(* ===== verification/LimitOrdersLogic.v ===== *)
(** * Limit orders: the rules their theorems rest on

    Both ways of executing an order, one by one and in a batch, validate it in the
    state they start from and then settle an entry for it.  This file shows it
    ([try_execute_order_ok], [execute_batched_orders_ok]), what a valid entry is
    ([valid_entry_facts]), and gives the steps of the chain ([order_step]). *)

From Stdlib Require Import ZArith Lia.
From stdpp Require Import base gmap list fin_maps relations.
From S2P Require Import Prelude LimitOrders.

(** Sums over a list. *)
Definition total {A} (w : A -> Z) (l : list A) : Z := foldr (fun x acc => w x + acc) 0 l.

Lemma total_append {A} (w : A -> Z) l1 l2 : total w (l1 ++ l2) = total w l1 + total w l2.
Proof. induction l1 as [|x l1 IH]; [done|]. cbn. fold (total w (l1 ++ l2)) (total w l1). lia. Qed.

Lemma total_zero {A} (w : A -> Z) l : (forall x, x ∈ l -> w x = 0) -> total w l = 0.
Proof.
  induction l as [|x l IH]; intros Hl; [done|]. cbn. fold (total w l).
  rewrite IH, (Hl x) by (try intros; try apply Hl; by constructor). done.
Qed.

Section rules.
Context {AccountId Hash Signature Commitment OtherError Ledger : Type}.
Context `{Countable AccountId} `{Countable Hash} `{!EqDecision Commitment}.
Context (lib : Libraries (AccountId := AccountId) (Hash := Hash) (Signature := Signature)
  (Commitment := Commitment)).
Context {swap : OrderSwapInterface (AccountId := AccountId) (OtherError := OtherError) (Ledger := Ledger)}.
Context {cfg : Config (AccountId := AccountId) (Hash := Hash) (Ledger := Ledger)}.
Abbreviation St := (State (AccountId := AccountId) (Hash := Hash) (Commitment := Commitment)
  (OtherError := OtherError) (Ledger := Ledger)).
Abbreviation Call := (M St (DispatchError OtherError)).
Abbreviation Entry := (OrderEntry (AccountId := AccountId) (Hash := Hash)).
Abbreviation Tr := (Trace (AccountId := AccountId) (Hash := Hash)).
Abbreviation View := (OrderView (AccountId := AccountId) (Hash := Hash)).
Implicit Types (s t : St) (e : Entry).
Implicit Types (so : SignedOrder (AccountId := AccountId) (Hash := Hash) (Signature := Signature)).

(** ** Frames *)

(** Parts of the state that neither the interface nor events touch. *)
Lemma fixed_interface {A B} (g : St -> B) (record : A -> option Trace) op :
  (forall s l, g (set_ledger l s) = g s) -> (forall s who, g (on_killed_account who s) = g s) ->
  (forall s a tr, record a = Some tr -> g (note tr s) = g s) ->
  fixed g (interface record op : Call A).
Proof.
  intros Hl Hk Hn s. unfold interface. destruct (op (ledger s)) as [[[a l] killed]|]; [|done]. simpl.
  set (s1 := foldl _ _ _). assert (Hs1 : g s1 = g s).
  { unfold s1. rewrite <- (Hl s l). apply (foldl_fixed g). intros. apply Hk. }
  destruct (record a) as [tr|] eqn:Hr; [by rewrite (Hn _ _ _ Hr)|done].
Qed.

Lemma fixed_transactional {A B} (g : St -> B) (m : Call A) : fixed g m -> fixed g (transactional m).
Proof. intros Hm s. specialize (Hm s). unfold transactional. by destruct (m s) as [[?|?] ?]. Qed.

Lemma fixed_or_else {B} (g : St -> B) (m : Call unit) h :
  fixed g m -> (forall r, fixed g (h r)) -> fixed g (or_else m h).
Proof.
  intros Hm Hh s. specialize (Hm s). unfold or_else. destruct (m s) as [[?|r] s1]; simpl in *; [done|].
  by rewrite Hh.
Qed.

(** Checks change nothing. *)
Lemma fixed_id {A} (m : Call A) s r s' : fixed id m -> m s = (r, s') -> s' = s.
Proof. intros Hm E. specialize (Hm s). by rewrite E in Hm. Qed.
_ _ _ _ _ _ _
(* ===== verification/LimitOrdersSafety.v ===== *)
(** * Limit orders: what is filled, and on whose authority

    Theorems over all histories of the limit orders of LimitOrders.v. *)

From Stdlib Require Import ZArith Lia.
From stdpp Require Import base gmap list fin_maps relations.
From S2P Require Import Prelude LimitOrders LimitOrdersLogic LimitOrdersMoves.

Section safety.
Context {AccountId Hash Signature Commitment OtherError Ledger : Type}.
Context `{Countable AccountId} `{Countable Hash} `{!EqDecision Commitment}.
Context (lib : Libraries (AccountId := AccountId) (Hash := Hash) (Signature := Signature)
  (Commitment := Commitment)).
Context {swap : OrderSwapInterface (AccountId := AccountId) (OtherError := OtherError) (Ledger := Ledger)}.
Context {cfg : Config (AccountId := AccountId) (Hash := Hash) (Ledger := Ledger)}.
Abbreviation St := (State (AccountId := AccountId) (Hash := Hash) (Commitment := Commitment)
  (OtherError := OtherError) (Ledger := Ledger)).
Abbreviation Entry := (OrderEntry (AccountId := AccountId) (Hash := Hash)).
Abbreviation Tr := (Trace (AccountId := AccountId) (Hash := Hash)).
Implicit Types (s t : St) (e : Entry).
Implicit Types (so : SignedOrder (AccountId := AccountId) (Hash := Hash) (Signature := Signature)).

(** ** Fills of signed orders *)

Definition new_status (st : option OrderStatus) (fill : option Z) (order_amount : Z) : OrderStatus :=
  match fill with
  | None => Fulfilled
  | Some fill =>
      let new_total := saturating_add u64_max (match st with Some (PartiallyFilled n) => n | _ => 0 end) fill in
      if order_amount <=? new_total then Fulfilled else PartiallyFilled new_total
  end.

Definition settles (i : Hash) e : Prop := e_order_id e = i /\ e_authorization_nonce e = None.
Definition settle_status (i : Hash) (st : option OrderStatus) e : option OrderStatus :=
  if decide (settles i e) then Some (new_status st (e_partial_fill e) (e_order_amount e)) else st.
_ _ _ _ _ _ _
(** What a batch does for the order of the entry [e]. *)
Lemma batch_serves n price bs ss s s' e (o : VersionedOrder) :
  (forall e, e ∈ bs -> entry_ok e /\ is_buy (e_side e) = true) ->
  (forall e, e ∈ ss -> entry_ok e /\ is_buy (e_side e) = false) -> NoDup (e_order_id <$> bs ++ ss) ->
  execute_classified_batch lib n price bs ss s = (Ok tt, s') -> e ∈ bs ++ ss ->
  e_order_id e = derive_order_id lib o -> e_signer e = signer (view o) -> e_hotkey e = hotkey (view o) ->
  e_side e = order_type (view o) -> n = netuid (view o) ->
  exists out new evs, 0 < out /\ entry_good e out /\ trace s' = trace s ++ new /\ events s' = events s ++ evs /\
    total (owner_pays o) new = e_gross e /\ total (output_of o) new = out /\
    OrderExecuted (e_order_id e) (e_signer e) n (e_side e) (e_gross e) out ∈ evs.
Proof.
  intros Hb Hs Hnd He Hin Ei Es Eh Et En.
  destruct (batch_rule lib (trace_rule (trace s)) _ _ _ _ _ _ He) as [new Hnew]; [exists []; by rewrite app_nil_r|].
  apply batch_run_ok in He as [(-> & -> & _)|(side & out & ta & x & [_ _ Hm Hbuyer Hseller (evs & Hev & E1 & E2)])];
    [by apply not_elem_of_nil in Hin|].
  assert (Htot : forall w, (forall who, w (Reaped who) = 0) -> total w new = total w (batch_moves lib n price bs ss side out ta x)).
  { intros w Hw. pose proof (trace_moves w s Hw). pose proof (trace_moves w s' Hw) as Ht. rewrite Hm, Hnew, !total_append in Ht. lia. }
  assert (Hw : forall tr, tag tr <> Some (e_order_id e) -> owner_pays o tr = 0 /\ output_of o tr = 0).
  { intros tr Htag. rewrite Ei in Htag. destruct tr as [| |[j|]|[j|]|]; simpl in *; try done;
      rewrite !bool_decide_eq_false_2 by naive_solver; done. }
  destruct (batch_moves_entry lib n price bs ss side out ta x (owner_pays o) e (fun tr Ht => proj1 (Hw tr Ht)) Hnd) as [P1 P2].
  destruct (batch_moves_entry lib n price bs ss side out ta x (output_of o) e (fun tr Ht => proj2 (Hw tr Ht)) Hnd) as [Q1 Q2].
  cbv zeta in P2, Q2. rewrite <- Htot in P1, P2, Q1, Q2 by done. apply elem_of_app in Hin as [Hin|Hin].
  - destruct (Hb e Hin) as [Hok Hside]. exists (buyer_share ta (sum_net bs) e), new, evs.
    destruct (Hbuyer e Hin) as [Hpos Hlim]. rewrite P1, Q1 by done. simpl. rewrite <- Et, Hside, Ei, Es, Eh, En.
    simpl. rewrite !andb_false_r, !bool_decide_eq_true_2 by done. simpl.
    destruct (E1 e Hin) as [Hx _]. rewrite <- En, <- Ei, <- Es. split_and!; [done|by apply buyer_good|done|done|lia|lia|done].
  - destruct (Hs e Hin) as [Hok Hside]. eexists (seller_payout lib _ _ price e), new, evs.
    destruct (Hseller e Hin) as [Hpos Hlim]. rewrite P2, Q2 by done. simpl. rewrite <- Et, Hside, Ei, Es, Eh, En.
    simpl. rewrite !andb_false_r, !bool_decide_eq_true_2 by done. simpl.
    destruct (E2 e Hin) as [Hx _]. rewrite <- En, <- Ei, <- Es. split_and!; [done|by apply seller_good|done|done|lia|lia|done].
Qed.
_ _ _ _ _ _ _
What you need to do – In the listing above, find the line with "([valid_entry_facts]), and gives" and the line with "(** Sums over a list. *)"; output exactly those lines and all lines between them.

Output –
    ([valid_entry_facts]), and gives the steps of the chain ([order_step]). *)

From Stdlib Require Import ZArith Lia.
From stdpp Require Import base gmap list fin_maps relations.
From S2P Require Import Prelude LimitOrders.

(** Sums over a list. *)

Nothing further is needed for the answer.